- Born: 28 July 1980
- Occupations: rock climber and mountaineer
- Children: 2

= Leo Houlding =

British rock climber and mountaineer

Leo Houlding (born 28 July 1980) is a British rock climber and mountaineer.

==Early life==
Houlding began rock climbing at the age of 10. In 1996, he became the British Junior Indoor Climbing Champion. He spent the summer of 1997, aged 17, living in and around Llanberis in North Wales.

==Climbing career==
In 2005, Houlding appeared in the BBC television program Top Gear in which he raced presenter Jeremy Clarkson up a cliff face in Verdon Gorge, winning the challenge (Series 7, Episode 2). Houlding, joined by Tim Emmett, climbed the canyon whilst Clarkson drove an Audi RS4 to the top using the surrounding roads. He has also appeared several times on the Audi Channel.

He was the subject of the 2003 TV documentary "My Right Foot" which was part of the Extreme Lives series aired on BBC Television.

In 2007, he joined the 2007 Altitude Everest Expedition, led by American climber and mountaineer, Conrad Anker, retracing the last steps of legendary British climbers George Mallory and Andrew "Sandy" Irvine on Mount Everest. They take on the Second Step without the use of the fixed ladder; free climbing it with the use of some modern safety precautions (e.g. perlon rope, camming devices, belay devices), to evaluate if indeed Mallory and Irvine were capable of climbing the Second Step themselves in 1924.

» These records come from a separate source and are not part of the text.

Lemma sys_clear i P : sys_ok i P -> sys_ok (SessionIndex_clear i) (unlist <$> P).
Proof.
  intros Hs. split; [apply idx_ok_clear| |done|].
  - intros j y. rewrite lookup_fmap_Some. intros (x & <- & Hj).
    destruct (sys_rep i P Hs j x Hj) as (H1 & H2 & _). split; [|split; [done|]]; [|done].
    intros p s Hp. split; [done|]. destruct (H1 p s Hp) as [_ [? Ho]]. split; [done|].
    intros (r & z & p' & t & [Hr Hz]%lookup_delete_Some & Ht & He)%elem_of_owned.
    apply lookup_fmap_Some in Hz as (z' & <- & Hz'). apply Ho. rewrite <- He.
    by eapply (owned_other P j r z').
  - intros j j' y y'. rewrite !lookup_fmap_Some. by intros (x & <- & _) _ [=].
Qed.

Lemma sys_peer i P j k : sys_ok i P -> P !! j = None ->
  (forall j' x, P !! j' = Some x -> ps_listed x = true -> ps_key x <> k) ->
  sys_ok i (<[j := mkPeerSlots k true ActiveSession_new]> P).
Proof.
  intros Hs Hj Hk. set (P' := <[j := _]> P).
  assert (forall q y, P' !! q = Some y -> q <> j -> P !! q = Some y) as Hback.
  { intros q y. unfold P'. rewrite lookup_insert_Some. naive_solver. }
  assert (forall n s, indexes i !! n = Some s ->
    exists j x p, P' !! j = Some x /\ get (ps_slots x) p = Some s) as Hd.
  { intros n s (q & y & p & Hq & Hp)%(sys_found i P Hs). exists q, y, p. split; [|done].
    apply lookup_insert_Some. right. split; [congruence|done]. }
  split; [apply Hs| |done|].
  - intros q y Hq. apply rep_of; [done|apply Hs| | |done].
    + intros p s Hp. destruct (decide (q = j)) as [->|Hne].
      { unfold P' in Hq. rewrite lookup_insert_eq in Hq. injection Hq as <-. by destruct p. }
      destruct (sys_slot i P q y p s Hs (Hback q y Hq Hne) Hp) as (? & ? & Ho).
      split; [done|]. split; [done|].
      intros (r & z & p' & t & [Hr Hz]%lookup_delete_Some & Ht & He)%elem_of_owned. apply Ho.
      rewrite <- He. destruct (decide (r = j)) as [->|Hrj]; [|eapply owned_other; eauto].
      unfold P' in Hz. rewrite lookup_insert_eq in Hz. injection Hz as <-. by destruct p'.
    + destruct (decide (q = j)) as [->|Hne].
      { unfold P' in Hq. rewrite lookup_insert_eq in Hq. injection Hq as <-. by intros []. }
      by destruct (sys_rep i P Hs q y (Hback q y Hq Hne)) as (_ & H2 & _).
  - intros q q' y y'. unfold P'. rewrite !lookup_insert_Some.
    intros [[<- <-]|[? Hq]] [[<- <-]|[? Hq']] Hl Hl' He; [done|..].
    + by destruct (Hk q' y' Hq').
    + by destruct (Hk q y Hq).
    + by apply (sys_key i P Hs q q' y y').
Qed.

In 2008, Houlding presented Take Me to the Edge, a British reality series on Virgin1 (later repeated on STV); and signed a deal with Ford Motor Company to become a brand ambassador for their pick up truck, the Ford Ranger.

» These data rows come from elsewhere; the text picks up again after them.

(* ===== verification/Monitor.v ===== *)
(** * Timers of a peer (device/peer/monitor.rs, device/rate_limiter.rs, the timer half of
    device/peer/handler.rs of vlink-tun)

    When a peer may start a handshake, when it sleeps until, when it sends a keepalive.
    [now] is the monotonic clock during a call (one reading stands for the readings the call
    makes), [sys] the system clock. *)

From S2P Require Import Prelude Bytes Clock.

Definition REKEY_AFTER_MESSAGES : Z := Z.shiftl 1 60.
Definition REKEY_AFTER_TIME : Z := secs 120.
Definition REJECT_AFTER_TIME : Z := secs 180.
Definition REKEY_ATTEMPT_TIME : Z := secs 90.
Definition REKEY_TIMEOUT : Z := secs 5.
Definition KEEPALIVE_TIMEOUT : Z := secs 10.

(** ** [HandshakeMonitor] *)

Record HandshakeMonitor := mkHandshakeMonitor {
  hm_last_attempt_at : AtomicInstant;
  hm_last_complete_at : AtomicInstant;
  hm_last_complete_ts : AtomicTimestamp;
  hm_attempt_before : AtomicInstant;
}.

Definition HandshakeMonitor_new (now : Z) : HandshakeMonitor :=
  {| hm_last_attempt_at := AtomicInstant_from_std (now - REKEY_TIMEOUT);
     hm_last_complete_at := AtomicInstant_from_std (now - REJECT_AFTER_TIME);
     hm_attempt_before := AtomicInstant_add_duration REKEY_ATTEMPT_TIME (AtomicInstant_now now);
     hm_last_complete_ts := AtomicTimestamp_zeroed |}.

Definition initiated (now : Z) (m : HandshakeMonitor) : HandshakeMonitor :=
  mkHandshakeMonitor (AtomicInstant_set_now now (hm_last_attempt_at m)) (hm_last_complete_at m)
    (hm_last_complete_ts m) (hm_attempt_before m).

Definition is_max_attempt (now : Z) (m : HandshakeMonitor) : bool :=
  AtomicInstant_to_std (hm_attempt_before m) <? now.

Definition will_initiate_in (now : Z) (m : HandshakeMonitor) : Z :=
  if is_max_attempt now m || (AtomicInstant_elapsed now (hm_last_complete_at m) <? REKEY_AFTER_TIME)
  then now + REKEY_TIMEOUT
  else AtomicInstant_to_std (hm_last_attempt_at m) + REKEY_TIMEOUT.

Definition reset_attempt (now : Z) (m : HandshakeMonitor) : HandshakeMonitor :=
  mkHandshakeMonitor (hm_last_attempt_at m) (hm_last_complete_at m) (hm_last_complete_ts m)
    (AtomicInstant_add_duration REKEY_ATTEMPT_TIME (AtomicInstant_set_now now (hm_attempt_before m))).

(** Panics when the system clock is before 1970. *)
Definition completed {E} (now sys : Z) (m : HandshakeMonitor) : res E HandshakeMonitor :=
  ts ← AtomicTimestamp_set_now sys (hm_last_complete_ts m);
  Ok (reset_attempt now
        (mkHandshakeMonitor (hm_last_attempt_at m) (AtomicInstant_set_now now (hm_last_complete_at m))
           ts (hm_attempt_before m))).

(** ** [TrafficMonitor] *)

Record TrafficMonitor := mkTrafficMonitor {
  last_sent_at : AtomicInstant;
  last_recv_at : AtomicInstant;
  tx_messages : Z;
  rx_messages : Z;
  tx_bytes : Z;
  rx_bytes : Z;
}.

Definition TrafficMonitor_new (now : Z) : TrafficMonitor :=
  mkTrafficMonitor (AtomicInstant_from_std now) (AtomicInstant_from_std (now - REKEY_TIMEOUT)) 0 0 0 0.

Definition outbound (now : Z) (n : Z) (t : TrafficMonitor) : TrafficMonitor :=
  mkTrafficMonitor (AtomicInstant_set_now now (last_sent_at t)) (last_recv_at t)
    (wrap 64 (tx_messages t + 1)) (rx_messages t) (wrap 64 (tx_bytes t + n)) (rx_bytes t).

Definition inbound (n : Z) (t : TrafficMonitor) : TrafficMonitor :=
  mkTrafficMonitor (last_sent_at t) (last_recv_at t)
    (tx_messages t) (wrap 64 (rx_messages t + 1)) (tx_bytes t) (wrap 64 (rx_bytes t + n)).

(** ** [KeepAliveMonitor] *)

Record KeepAliveMonitor := mkKeepAliveMonitor {
  ka_last_attempt_at : AtomicInstant;
  perisistent_keepalive_interval : option Z;
}.

Definition KeepAliveMonitor_new (now : Z) (interval : option Z) : KeepAliveMonitor :=
  mkKeepAliveMonitor (AtomicInstant_now now) interval.

Definition next_attempt_in (now : Z) (k : KeepAliveMonitor) (traffic : TrafficMonitor) : Z :=
  if (KEEPALIVE_TIMEOUT <=? AtomicInstant_elapsed now (ka_last_attempt_at k)) &&
     (AtomicInstant_to_std (last_sent_at traffic) <? AtomicInstant_to_std (last_recv_at traffic))
  then
    if KEEPALIVE_TIMEOUT <? AtomicInstant_elapsed now (last_recv_at traffic) then now
    else now + KEEPALIVE_TIMEOUT - AtomicInstant_elapsed now (last_recv_at traffic)
  else
    match perisistent_keepalive_interval k with
    | Some v => AtomicInstant_to_std (ka_last_attempt_at k) + v
    | None => now + REKEY_AFTER_TIME
    end.

Definition keepalive_can (now : Z) (k : KeepAliveMonitor) (traffic : TrafficMonitor) : bool :=
  next_attempt_in now k traffic <=? now.

Definition attempt (now : Z) (k : KeepAliveMonitor) : KeepAliveMonitor :=
  mkKeepAliveMonitor (AtomicInstant_set_now now (ka_last_attempt_at k)) (perisistent_keepalive_interval k).

(** ** [PeerMonitor] *)

Record PeerMonitor := mkPeerMonitor {
  pm_handshake : HandshakeMonitor;
  pm_traffic : TrafficMonitor;
  pm_keepalive : KeepAliveMonitor;
}.

Definition PeerMonitor_new (now : Z) (interval : option Z) : PeerMonitor :=
  mkPeerMonitor (HandshakeMonitor_new now) (TrafficMonitor_new now) (KeepAliveMonitor_new now interval).

Definition with_handshake (m : PeerMonitor) (h : HandshakeMonitor) : PeerMonitor :=
  mkPeerMonitor h (pm_traffic m) (pm_keepalive m).
Definition with_traffic (m : PeerMonitor) (t : TrafficMonitor) : PeerMonitor :=
  mkPeerMonitor (pm_handshake m) t (pm_keepalive m).
Definition with_keepalive (m : PeerMonitor) (k : KeepAliveMonitor) : PeerMonitor :=
  mkPeerMonitor (pm_handshake m) (pm_traffic m) k.

(** May reset the attempt window on the way. *)
Definition can_handshake (now : Z) (m : PeerMonitor) : PeerMonitor * bool :=
  let h := pm_handshake m in
  if REKEY_AFTER_MESSAGES <=? tx_messages (pm_traffic m) then (m, true)
  else if AtomicInstant_elapsed now (hm_last_complete_at h) <? REKEY_AFTER_TIME then (m, false)
  else
    let h := if AtomicInstant_to_std (hm_attempt_before h) <?
                AtomicInstant_to_std (hm_last_complete_at h) + REKEY_AFTER_TIME
             then reset_attempt now h else h in
    (with_handshake m h, REKEY_TIMEOUT <=? AtomicInstant_elapsed now (hm_last_attempt_at h)).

In August 2009, he led a team of climbers and filmmakers to Mount Asgard on Baffin Island, Canada. They attempted to free climb a 15-pitch route up the north face of the mountain to create the first free route. Although over half of the ascent was eventually freed, the team was unable to complete the full free ascent within the available time. Houlding and American team member Sean 'Stanley' Leary BASE jumped from the summit. The ascent took 12 days and is featured in the 2010 film The Asgard Project.

He appeared in the 2010 film, The Wildest Dream, along with Conrad Anker retracing the steps of George Mallory and Andrew Irvine in order to recreate their journey up Mount Everest.

In 2010, he completed his 10-year project The Prophet, becoming the first Briton to free a new route on El Capitan in Yosemite.

From December 2012 to January 2013, a team led by Houlding and including Alastair Lee, Chris Rabone, Sean Leary, Jason Pickles, and David Reeves made the first ascent of a new route up the northeast ridge of Ulvetanna Peak in Antarctica. The peak was described as 'the most demanding peak on the world's toughest continent' via its fearsome northeast ridge. The film that was produced, The Last Great Climb premiered in London on 5 November 2013.

After his Mount Asgard climbing partner Sean Leary's wingsuit death in 2014, Houlding stopped BASE jumping. Houlding returned to summit Mount Asgard in 2023, establishing a new 12-pitch line called Loki's Mischief on the mountain's 1200m East Face.

==Personal life==
In 2020, Houlding's entire family reached the summit of the Piz Badile, including his seven-year-old daughter who climbed it unaided (the youngest ever to reach the summit), and his 3-year-old son (carried on his mother's back).